May 27, 2016

An Empty Cup of Self-Love.

woman Self Love

“I have come to believe that caring for myself is not self-indulgent. Caring for myself is an act of survival.” ~ Audre Lorde

If you were raised in a culture similar to my own, you were probably taught to put others before yourself, and not give much consideration to your own needs. Self-denial and self-sacrifice were two of the main values taught in my childhood. Those values brought the deep pain of being a martyr, with little understanding of what love really is. Love is more about acceptance than sacrifice.

A few days ago, I was driving with my teenage daughter, discussing relationships with her friends and possibilities of making more friends. There are so many young people wearing masks because they’re afraid of rejection and so desperately want approval. We talked about the analogy of the cup of self-love. I told her that relationships do not mean, going from person to person asking them to fill your cup for you or expecting they will guess what kind of drink you like. Helping others can only happen after we fill our own cup.

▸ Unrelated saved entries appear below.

(** X2: a challenge issued at [issued] for an address without a colon and
    submitted at [now], both from the second 1 on, has as elapsed time the
    difference of the two clock readings in whole seconds, and is expired
    for [submitStar] exactly when that difference exceeds 300000. *)
Theorem issued_challenge_elapsed (issued now : Z) (address : string) :
  1000 <= issued -> 1000 <= now ->
  no_colon address = true ->
  exists message : string,
    requestMessageOwnershipVerification issued address = Resolved message
    /\ timeElapsed now message = JS.Num (now / 1000 - issued / 1000)
    /\ expired now message = (300000 <? now / 1000 - issued / 1000).
Proof.
  intros Hissued Hnow Haddr.
  destruct (stamp_decimal issued Hissued) as (Hne & Hd & Hv).
  destruct (stamp_decimal now Hnow) as (Hne' & Hd' & Hv').
  eexists. split; [reflexivity|].
  assert (Ht : timeElapsed now
                 (address ++ ":" ++ _getCurrentTimeStamp issued ++ ":starRegistry")
               = JS.Num (now / 1000 - issued / 1000)).
  { unfold timeElapsed.
    change (":" ++ _getCurrentTimeStamp issued ++ ":starRegistry")
      with (String ":" (_getCurrentTimeStamp issued ++ String ":" "starRegistry")).
    rewrite (split_first_field address _ Haddr).
    rewrite (split_first_field _ _ (all_decimal_no_colon _ Hd)).
    cbn [JS.index nth_error JS.parseInt_of].
    rewrite (parseInt_decimal _ Hne Hd), Hv.
    fold (_getCurrentTimeStamp now). rewrite (parseInt_decimal _ Hne' Hd'), Hv'.
    reflexivity. }
  split; [exact Ht|]. unfold expired. rewrite Ht. reflexivity.
Qed.

(** ** Look-ups *)

Section Lookups.

Context {L : Libs}.

Lemma same_string_true (v : option string) (s : string) :
  same_string v s = true <-> v = Some s.
Proof.
  destruct v as [x|]; cbn; [|split; discriminate].
  rewrite String.eqb_eq. split; congruence.
Qed.

(** What a copy made by [_construcDuplicateBlock] holds. *)
Lemma duplicate_fields (b r : Block) :
  _construcDuplicateBlock b = Some r ->
  hash r = hash b
  /\ BlockClass.height r = BlockClass.height b
  /\ time r = time b
  /\ previousBlockHash r = previousBlockHash b
  /\ address r = None
  /\ exists data : json,
      _hexToJSON (body b) = Some data
      /\ _hexToJSON (JString (toHex (JSON_stringify data))) = Some (body r).
Proof.
  unfold _construcDuplicateBlock.
  destruct (_hexToJSON (body b)) as [data|]; [|discriminate].
  cbn. destruct (_hexToJSON (JString (toHex (JSON_stringify data)))) as [d|] eqn:Hd;
    [|discriminate].
  intros [= <-]. cbn. repeat split. exists data. split; [reflexivity|exact Hd].
Qed.

(** The copy of a block whose body is an encoded value that round-trips. *)
Lemma duplicate_encoded (b : Block) (v : json) :
  body b = JString (toHex (JSON_stringify v)) ->
  round_trips v ->
  _construcDuplicateBlock b
  = Some (mkBlock (hash b) (BlockClass.height b) v (time b) (previousBlockHash b) None).
Proof.
  unfold round_trips, _construcDuplicateBlock. intros Hb Hv.
  rewrite Hb, Hv. cbn. rewrite Hv. reflexivity.
Qed.

(** X3: [getBlockByHash] with a hash that no stored block carries is
    rejected with the message "No block found for hash ..."; nothing is
    thrown. *)
Theorem getBlockByHash_unknown (h : string) (self : Blockchain) :
  (forall b : Block, In b (chain self) -> hash b <> Some h) ->
  getBlockByHash h self = Rejected (Message ("No block found for hash " ++ h)).
Proof.
  intros Hnone. unfold getBlockByHash.
  rewrite filter_none; [reflexivity|].
  intros b Hin. destruct (same_string (hash b) h) eqn:E; [|reflexivity].
  apply same_string_true in E. now apply Hnone in Hin.
Qed.

(** The blocks that carry a hash, when the first of them is known. *)
Lemma hash_filter_first (h : string) (before after : list Block) (b : Block) :
  (forall x : Block, In x before -> hash x <> Some h) ->
  hash b = Some h ->
  filter (fun block => same_string (hash block) h) (before ++ b :: after)
  = b :: filter (fun block => same_string (hash block) h) after.
Proof.
  intros Hbefore Hb. rewrite filter_app, (filter_none _ before).
  - cbn [app filter]. rewrite (proj2 (same_string_true (hash b) h) Hb). reflexivity.
  - intros x Hin. destruct (same_string (hash x) h) eqn:E; [|reflexivity].
    apply same_string_true in E. now apply Hbefore in Hin.
Qed.

(** X4: [getBlockByHash] answers from the first block of the array that
    carries the hash: with a copy of it when its body decodes, with a
    SyntaxError when it does not. *)
Theorem getBlockByHash_first_match (h : string) (self : Blockchain)
    (before after : list Block) (b : Block) :
  chain self = (before ++ b :: after)%list ->
  (forall x : Block, In x before -> hash x <> Some h) ->
  hash b = Some h ->
  getBlockByHash h self
  = match _construcDuplicateBlock b with
    | Some responseBlock => Resolved responseBlock
    | None => Rejected SyntaxError
    end.
Proof.
  intros Hc Hbefore Hb. unfold getBlockByHash.
  rewrite Hc, (hash_filter_first h before after b Hbefore Hb).
  reflexivity.
Qed.

(** X5: a block that [getBlockByHash] or [getBlockByHeight] answers with
    has the hash, height, time and previous hash of a stored block that
    matches the request, and never an owner address. *)
Theorem lookups_answer_stored_blocks (self : Blockchain) (r : Block) :
  (forall h : string,
      getBlockByHash h self = Resolved r ->
      exists b : Block,
        In b (chain self) /\ hash b = Some h /\ frame r = frame (set_address None b))
  /\ (forall h : Z,
         getBlockByHeight h self = Resolved (Some r) ->
         exists b : Block,
           In b (chain self) /\ BlockClass.height b = h
           /\ frame r = frame (set_address None b)).
Proof.
  split; intros h.
  - unfold getBlockByHash.
    destruct (filter _ (chain self)) as [|b rest] eqn:Hf; [discriminate|].
    cbn. destruct (_construcDuplicateBlock b) as [r'|] eqn:Hd; [|discriminate].
    intros [= ->].
    assert (Hin : In b (filter (fun block => same_string (hash block) h) (chain self)))
      by (rewrite Hf; now left).
    apply filter_In in Hin. destruct Hin as [Hin Hh].
    apply same_string_true in Hh.
    destruct (duplicate_fields b r Hd) as (H1 & H2 & H3 & H4 & H5 & _).
    exists b. repeat split; try assumption.
    unfold frame. cbn. now rewrite H1, H2, H3, H4, H5.
  - unfold getBlockByHeight.
    destruct (filter _ (chain self)) as [|b rest] eqn:Hf; [discriminate|].
    cbn. destruct (BlockClass.height b >=? 0); [|discriminate].
    destruct (_construcDuplicateBlock b) as [r'|] eqn:Hd; [|discriminate].
    intros [= ->].
    assert (Hin : In b (filter (fun p => BlockClass.height p =? h) (chain self)))
      by (rewrite Hf; now left).
    apply filter_In in Hin. destruct Hin as [Hin Hh]. apply Z.eqb_eq in Hh.
    destruct (duplicate_fields b r Hd) as (H1 & H2 & H3 & H4 & H5 & _).
    exists b. repeat split; try assumption.
    unfold frame. cbn. now rewrite H1, H2, H3, H4, H5.
Qed.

The self-love that I’m talking about is simple, it shows you that you love and accept yourself, just the way you are. Imperfectly perfect, and worthy of love.

Every toxic belief out there, teaches us fear instead of love and that it’s wrong to become too familiar with who we are.

As long as we are convinced that we need something from the external, we will always be lacking. If you want to be happy, start appreciating yourself and others instead of expecting perfection from yourself and others.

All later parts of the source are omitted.